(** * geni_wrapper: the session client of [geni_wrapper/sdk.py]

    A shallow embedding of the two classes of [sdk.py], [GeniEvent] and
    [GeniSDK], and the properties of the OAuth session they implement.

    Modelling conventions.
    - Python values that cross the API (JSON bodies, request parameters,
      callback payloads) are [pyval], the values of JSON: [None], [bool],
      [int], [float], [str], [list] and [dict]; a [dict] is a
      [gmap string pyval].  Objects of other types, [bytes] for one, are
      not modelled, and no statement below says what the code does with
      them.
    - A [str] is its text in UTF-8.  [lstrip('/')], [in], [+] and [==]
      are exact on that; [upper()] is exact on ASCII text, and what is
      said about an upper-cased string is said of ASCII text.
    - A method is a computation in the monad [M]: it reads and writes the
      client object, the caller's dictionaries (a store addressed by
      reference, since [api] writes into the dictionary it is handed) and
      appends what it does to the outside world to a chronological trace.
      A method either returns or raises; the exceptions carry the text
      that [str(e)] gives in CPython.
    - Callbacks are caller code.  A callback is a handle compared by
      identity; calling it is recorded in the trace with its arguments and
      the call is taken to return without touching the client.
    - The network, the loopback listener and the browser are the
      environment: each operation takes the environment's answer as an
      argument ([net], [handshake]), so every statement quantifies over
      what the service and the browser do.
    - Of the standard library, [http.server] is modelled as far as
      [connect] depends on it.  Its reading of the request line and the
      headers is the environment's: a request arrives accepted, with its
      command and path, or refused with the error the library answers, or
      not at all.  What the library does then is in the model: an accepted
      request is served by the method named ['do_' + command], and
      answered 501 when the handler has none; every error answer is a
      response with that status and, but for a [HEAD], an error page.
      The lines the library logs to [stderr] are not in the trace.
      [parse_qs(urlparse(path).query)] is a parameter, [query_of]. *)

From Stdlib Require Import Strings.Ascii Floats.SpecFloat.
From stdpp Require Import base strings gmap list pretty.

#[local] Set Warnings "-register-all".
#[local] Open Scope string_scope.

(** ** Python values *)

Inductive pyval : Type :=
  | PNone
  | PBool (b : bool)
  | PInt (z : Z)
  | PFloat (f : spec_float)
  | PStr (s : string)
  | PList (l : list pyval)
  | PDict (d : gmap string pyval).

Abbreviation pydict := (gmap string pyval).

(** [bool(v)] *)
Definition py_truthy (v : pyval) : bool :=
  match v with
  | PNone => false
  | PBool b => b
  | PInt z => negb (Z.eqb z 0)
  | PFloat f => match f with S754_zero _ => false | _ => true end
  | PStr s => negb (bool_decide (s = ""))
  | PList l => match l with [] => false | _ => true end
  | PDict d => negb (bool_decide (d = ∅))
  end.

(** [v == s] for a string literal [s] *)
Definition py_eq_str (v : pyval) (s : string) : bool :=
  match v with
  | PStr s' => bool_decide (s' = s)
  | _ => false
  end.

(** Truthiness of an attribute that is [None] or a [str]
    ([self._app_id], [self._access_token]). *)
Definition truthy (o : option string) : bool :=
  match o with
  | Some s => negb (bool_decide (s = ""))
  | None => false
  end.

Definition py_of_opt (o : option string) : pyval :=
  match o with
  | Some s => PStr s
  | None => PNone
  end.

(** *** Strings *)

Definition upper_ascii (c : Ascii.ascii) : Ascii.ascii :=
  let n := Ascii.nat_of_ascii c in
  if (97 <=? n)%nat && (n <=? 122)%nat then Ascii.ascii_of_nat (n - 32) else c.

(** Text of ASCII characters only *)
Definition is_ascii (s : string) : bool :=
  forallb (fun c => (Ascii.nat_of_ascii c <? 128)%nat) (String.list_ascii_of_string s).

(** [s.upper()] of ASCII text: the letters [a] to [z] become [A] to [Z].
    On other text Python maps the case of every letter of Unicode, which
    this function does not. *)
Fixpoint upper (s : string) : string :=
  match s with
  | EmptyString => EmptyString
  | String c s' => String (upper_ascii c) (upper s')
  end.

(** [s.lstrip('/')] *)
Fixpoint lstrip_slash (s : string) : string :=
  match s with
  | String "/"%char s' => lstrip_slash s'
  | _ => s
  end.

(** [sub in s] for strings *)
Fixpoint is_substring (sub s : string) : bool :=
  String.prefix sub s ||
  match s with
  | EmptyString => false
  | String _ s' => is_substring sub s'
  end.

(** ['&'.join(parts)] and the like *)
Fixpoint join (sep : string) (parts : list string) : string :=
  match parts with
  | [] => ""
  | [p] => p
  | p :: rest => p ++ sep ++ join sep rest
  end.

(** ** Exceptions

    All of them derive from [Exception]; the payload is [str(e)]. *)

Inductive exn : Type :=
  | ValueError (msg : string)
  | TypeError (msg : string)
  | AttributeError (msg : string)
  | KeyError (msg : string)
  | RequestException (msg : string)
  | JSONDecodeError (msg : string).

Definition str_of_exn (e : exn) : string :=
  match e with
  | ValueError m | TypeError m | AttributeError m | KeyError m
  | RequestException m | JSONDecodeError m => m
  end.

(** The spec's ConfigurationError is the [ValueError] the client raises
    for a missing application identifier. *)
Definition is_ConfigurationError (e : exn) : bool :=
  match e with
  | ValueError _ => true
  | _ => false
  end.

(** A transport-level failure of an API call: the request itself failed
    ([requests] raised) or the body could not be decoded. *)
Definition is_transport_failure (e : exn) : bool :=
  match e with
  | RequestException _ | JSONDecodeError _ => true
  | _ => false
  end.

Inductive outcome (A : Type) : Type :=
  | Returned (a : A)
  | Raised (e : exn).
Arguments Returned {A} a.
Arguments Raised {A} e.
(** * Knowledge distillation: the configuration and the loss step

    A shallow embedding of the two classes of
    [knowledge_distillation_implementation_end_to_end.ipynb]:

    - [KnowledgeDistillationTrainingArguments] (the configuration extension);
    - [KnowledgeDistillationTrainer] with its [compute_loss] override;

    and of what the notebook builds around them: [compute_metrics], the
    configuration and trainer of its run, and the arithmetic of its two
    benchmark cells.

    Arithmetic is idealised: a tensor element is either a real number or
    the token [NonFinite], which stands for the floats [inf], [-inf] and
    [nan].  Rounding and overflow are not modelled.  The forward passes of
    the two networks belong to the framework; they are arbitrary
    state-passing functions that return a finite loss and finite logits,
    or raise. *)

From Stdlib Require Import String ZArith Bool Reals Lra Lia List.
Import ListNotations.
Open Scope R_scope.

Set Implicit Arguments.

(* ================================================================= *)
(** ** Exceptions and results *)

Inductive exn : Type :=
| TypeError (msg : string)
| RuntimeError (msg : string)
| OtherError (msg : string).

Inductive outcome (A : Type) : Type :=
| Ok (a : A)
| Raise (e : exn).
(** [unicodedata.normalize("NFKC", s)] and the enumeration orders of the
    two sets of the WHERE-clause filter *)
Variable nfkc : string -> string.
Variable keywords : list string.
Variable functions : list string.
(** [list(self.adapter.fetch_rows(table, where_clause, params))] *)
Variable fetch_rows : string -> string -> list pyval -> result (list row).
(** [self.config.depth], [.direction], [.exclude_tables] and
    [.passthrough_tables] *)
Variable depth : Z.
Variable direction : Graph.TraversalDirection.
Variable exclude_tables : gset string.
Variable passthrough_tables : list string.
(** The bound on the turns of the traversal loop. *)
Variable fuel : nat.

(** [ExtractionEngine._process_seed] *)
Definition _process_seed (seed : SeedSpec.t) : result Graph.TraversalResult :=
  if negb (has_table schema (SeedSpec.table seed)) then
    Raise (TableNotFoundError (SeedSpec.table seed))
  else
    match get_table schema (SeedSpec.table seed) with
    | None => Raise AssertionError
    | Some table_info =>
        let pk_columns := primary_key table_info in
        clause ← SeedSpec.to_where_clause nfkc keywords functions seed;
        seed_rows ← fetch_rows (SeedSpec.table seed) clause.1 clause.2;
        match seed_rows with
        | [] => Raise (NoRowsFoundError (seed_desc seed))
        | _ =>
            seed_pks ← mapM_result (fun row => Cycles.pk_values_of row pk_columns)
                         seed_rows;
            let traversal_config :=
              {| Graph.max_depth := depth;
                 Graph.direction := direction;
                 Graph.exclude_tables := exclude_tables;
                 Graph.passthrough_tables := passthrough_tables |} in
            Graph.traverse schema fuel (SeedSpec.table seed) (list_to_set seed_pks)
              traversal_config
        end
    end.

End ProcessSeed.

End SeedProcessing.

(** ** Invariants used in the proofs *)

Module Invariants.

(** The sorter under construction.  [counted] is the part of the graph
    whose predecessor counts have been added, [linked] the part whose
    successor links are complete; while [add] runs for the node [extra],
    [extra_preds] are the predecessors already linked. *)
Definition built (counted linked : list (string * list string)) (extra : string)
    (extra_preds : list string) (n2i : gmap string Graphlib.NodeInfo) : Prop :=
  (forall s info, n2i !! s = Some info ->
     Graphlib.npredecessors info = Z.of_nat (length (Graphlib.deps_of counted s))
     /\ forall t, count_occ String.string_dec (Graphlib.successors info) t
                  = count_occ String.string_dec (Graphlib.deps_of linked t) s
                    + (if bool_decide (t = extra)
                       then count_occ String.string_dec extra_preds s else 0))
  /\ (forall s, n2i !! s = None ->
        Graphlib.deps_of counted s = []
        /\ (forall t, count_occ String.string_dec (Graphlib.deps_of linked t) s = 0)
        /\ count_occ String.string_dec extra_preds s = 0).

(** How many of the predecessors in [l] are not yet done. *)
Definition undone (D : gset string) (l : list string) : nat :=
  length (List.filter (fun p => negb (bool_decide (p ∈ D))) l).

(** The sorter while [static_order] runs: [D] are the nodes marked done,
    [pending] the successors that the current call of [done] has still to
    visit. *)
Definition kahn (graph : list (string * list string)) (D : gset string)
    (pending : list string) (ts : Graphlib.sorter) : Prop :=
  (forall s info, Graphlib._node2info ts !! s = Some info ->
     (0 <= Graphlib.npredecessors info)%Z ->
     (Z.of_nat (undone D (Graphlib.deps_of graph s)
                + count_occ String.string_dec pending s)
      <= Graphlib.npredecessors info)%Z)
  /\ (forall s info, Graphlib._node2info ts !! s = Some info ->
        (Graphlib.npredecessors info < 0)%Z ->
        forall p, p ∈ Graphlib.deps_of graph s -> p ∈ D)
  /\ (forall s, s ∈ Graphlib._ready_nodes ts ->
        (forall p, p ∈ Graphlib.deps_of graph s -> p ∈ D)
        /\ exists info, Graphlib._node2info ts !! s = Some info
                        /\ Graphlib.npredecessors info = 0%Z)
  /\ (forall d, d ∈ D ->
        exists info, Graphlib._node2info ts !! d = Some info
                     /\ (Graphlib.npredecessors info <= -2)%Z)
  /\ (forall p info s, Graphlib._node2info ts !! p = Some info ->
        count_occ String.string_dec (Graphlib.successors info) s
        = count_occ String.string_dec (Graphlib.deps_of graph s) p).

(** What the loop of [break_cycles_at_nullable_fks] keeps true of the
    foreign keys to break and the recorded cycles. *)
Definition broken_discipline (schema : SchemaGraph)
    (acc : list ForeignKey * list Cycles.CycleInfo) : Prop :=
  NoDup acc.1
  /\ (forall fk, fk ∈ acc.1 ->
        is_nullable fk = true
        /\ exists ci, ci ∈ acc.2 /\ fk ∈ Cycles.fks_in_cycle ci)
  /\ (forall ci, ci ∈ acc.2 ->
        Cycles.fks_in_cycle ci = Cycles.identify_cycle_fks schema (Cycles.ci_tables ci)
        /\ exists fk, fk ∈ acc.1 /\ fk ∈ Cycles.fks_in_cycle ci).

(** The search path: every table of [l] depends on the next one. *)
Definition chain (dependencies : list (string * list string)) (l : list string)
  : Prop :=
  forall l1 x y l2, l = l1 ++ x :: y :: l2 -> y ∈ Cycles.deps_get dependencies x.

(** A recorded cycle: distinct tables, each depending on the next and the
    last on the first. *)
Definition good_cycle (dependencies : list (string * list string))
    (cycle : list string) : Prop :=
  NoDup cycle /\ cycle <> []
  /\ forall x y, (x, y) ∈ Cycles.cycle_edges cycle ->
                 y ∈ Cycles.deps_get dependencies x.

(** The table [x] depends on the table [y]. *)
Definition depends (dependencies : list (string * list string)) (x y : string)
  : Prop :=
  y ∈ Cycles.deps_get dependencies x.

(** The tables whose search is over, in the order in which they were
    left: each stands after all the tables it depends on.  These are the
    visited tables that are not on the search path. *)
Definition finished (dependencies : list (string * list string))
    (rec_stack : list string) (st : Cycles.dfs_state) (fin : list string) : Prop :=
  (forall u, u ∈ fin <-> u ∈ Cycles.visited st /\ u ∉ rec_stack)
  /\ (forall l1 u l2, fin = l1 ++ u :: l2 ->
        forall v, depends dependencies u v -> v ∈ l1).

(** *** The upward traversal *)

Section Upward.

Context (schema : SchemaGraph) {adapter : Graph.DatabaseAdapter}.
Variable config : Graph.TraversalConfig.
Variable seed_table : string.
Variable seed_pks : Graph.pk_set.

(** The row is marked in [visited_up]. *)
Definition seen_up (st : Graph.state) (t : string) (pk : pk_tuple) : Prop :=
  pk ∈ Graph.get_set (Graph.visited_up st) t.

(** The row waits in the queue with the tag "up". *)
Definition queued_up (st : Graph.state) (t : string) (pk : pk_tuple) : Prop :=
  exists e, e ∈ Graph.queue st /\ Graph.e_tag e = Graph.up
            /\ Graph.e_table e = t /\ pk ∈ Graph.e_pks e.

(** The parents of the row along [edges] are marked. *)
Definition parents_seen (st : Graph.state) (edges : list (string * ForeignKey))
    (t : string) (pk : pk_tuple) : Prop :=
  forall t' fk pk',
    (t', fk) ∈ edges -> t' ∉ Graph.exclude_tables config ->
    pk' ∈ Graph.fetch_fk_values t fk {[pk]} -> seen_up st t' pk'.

+++++

Exercise objective –
For every line in the listing above that contains "does", copy that line.

Answer section –
      not modelled, and no statement below says what the code does with
      appends what it does to the outside world to a chronological trace.
      not at all.  What the library does then is in the model: an accepted
    this function does not. *)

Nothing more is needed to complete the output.